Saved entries

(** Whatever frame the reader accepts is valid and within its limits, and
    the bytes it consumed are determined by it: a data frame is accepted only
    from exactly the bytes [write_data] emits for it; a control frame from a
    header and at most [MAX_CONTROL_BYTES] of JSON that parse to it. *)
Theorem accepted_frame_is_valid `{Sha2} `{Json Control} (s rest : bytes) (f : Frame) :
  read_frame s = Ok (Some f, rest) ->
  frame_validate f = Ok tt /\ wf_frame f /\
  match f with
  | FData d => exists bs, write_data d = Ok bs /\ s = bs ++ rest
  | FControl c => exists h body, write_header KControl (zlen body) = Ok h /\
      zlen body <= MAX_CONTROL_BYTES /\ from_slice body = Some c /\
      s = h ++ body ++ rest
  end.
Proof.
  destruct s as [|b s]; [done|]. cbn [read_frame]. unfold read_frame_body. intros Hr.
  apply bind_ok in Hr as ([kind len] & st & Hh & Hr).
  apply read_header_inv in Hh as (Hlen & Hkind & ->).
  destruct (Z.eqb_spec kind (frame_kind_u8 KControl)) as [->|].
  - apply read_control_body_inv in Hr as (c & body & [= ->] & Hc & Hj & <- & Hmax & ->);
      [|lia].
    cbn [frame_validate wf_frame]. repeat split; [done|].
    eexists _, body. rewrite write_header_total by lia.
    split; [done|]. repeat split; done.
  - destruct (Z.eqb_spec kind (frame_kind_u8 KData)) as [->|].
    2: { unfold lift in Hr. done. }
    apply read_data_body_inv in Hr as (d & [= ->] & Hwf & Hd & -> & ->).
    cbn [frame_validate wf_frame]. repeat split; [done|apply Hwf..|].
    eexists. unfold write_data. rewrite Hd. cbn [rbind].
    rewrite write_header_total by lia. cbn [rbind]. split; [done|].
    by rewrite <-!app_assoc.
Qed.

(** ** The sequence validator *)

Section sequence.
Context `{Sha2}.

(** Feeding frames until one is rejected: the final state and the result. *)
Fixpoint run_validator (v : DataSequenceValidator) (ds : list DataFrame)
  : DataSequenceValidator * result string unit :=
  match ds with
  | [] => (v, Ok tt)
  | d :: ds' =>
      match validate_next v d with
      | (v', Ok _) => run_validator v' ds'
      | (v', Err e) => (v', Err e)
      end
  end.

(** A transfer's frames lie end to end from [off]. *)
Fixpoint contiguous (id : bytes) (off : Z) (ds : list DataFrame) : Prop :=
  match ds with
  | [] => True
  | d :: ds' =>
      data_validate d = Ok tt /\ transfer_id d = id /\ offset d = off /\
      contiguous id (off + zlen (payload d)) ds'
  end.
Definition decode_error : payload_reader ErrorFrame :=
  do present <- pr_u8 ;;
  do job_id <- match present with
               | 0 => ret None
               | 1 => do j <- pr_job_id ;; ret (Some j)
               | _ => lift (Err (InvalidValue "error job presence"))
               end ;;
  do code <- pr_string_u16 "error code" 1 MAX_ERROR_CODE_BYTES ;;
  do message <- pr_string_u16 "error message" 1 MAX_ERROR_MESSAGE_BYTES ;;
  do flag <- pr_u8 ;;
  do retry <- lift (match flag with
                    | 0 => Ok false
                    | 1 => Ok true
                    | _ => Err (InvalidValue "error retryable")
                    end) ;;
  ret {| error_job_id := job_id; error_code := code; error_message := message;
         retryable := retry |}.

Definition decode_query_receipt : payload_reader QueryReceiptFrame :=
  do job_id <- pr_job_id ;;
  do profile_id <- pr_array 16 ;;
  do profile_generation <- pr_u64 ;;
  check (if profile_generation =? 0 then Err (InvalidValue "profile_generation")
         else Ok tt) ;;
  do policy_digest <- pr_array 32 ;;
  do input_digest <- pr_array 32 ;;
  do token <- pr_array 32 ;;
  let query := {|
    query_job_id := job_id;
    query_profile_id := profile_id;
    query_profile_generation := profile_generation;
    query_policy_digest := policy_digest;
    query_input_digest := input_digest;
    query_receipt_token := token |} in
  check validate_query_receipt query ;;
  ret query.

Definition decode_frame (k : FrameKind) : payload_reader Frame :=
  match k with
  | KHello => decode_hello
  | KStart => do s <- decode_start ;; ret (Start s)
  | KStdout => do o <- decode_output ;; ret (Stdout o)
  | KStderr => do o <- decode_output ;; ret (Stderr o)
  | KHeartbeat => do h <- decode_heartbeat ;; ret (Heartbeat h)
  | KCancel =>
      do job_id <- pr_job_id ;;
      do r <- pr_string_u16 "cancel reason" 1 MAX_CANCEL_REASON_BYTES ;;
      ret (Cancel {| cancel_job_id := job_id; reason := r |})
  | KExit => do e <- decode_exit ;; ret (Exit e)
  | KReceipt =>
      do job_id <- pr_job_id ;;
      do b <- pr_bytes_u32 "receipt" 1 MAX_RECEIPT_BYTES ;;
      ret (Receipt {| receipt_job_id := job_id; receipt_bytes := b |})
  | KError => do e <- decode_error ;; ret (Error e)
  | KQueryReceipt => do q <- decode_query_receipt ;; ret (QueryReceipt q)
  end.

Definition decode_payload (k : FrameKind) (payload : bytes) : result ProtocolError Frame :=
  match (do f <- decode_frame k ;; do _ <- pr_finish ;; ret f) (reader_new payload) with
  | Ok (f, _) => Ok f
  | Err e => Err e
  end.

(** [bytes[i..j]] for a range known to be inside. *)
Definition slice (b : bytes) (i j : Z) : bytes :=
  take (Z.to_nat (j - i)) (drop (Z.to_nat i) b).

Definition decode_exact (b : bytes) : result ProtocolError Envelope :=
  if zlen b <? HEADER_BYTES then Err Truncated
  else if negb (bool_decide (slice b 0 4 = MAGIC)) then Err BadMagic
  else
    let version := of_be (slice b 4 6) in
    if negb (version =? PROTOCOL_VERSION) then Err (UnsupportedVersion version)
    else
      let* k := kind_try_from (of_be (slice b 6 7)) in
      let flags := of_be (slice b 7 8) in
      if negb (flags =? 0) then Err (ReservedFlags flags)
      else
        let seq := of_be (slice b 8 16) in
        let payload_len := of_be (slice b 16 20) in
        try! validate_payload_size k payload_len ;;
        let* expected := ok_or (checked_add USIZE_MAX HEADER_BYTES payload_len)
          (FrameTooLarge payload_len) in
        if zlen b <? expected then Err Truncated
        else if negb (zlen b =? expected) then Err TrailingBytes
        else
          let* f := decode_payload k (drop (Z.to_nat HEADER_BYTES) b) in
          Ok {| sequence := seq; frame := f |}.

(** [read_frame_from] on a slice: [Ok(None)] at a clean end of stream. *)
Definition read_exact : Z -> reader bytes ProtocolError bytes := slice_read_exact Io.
--
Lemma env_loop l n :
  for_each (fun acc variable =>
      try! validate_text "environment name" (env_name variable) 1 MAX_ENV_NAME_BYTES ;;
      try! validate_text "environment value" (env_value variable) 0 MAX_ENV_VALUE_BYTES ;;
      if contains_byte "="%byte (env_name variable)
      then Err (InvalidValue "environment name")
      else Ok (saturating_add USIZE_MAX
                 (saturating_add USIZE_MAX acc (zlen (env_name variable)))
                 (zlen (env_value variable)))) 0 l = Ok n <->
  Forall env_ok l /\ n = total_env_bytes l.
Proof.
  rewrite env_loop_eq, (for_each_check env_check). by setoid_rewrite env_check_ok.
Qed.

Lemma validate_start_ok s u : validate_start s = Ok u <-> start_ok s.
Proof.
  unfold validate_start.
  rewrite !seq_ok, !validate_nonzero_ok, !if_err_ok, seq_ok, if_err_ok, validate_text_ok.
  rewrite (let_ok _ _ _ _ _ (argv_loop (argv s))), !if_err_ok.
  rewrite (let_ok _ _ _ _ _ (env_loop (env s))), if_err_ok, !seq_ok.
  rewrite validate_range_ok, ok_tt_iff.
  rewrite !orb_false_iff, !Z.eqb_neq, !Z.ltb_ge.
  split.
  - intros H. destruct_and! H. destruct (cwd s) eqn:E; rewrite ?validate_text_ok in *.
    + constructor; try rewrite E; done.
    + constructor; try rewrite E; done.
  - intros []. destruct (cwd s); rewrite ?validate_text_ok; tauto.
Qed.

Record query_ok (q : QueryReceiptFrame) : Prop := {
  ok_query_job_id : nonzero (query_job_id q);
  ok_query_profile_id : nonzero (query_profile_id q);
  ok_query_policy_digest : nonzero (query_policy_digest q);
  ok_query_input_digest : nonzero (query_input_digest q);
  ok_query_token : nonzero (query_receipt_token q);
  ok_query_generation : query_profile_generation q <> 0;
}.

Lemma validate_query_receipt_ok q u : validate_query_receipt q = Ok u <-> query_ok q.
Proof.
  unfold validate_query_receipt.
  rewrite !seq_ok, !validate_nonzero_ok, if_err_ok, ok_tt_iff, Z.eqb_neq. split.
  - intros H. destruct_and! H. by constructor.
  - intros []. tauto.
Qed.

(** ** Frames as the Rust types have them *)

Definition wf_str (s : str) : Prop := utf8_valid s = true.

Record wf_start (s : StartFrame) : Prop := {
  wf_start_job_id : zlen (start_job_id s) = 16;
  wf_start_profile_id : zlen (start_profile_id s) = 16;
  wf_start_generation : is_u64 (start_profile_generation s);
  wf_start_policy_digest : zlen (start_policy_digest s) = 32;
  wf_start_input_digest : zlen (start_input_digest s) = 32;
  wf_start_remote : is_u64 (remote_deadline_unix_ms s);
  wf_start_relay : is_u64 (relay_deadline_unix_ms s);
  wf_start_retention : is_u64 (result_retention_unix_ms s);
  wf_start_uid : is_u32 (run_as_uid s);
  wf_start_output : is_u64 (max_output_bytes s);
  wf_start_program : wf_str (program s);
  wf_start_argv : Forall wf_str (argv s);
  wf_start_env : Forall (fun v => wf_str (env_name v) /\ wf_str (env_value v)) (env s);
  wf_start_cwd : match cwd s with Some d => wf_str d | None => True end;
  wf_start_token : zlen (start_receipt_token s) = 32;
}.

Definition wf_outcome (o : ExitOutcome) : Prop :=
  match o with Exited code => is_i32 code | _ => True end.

_TASK TO COMPLETE_:
Retype the records above, but only those lines that fall between the line containing "(** Whatever frame" and the line containing "destruct (Z.eqb_spec kind (frame_kind_u8 KControl))", with both of those lines included, exactly as written.

_RESPONSE FOR THIS EXERCISE_:
(** Whatever frame the reader accepts is valid and within its limits, and
    the bytes it consumed are determined by it: a data frame is accepted only
    from exactly the bytes [write_data] emits for it; a control frame from a
    header and at most [MAX_CONTROL_BYTES] of JSON that parse to it. *)
Theorem accepted_frame_is_valid `{Sha2} `{Json Control} (s rest : bytes) (f : Frame) :
  read_frame s = Ok (Some f, rest) ->
  frame_validate f = Ok tt /\ wf_frame f /\
  match f with
  | FData d => exists bs, write_data d = Ok bs /\ s = bs ++ rest
  | FControl c => exists h body, write_header KControl (zlen body) = Ok h /\
      zlen body <= MAX_CONTROL_BYTES /\ from_slice body = Some c /\
      s = h ++ body ++ rest
  end.
Proof.
  destruct s as [|b s]; [done|]. cbn [read_frame]. unfold read_frame_body. intros Hr.
  apply bind_ok in Hr as ([kind len] & st & Hh & Hr).
  apply read_header_inv in Hh as (Hlen & Hkind & ->).
  destruct (Z.eqb_spec kind (frame_kind_u8 KControl)) as [->|].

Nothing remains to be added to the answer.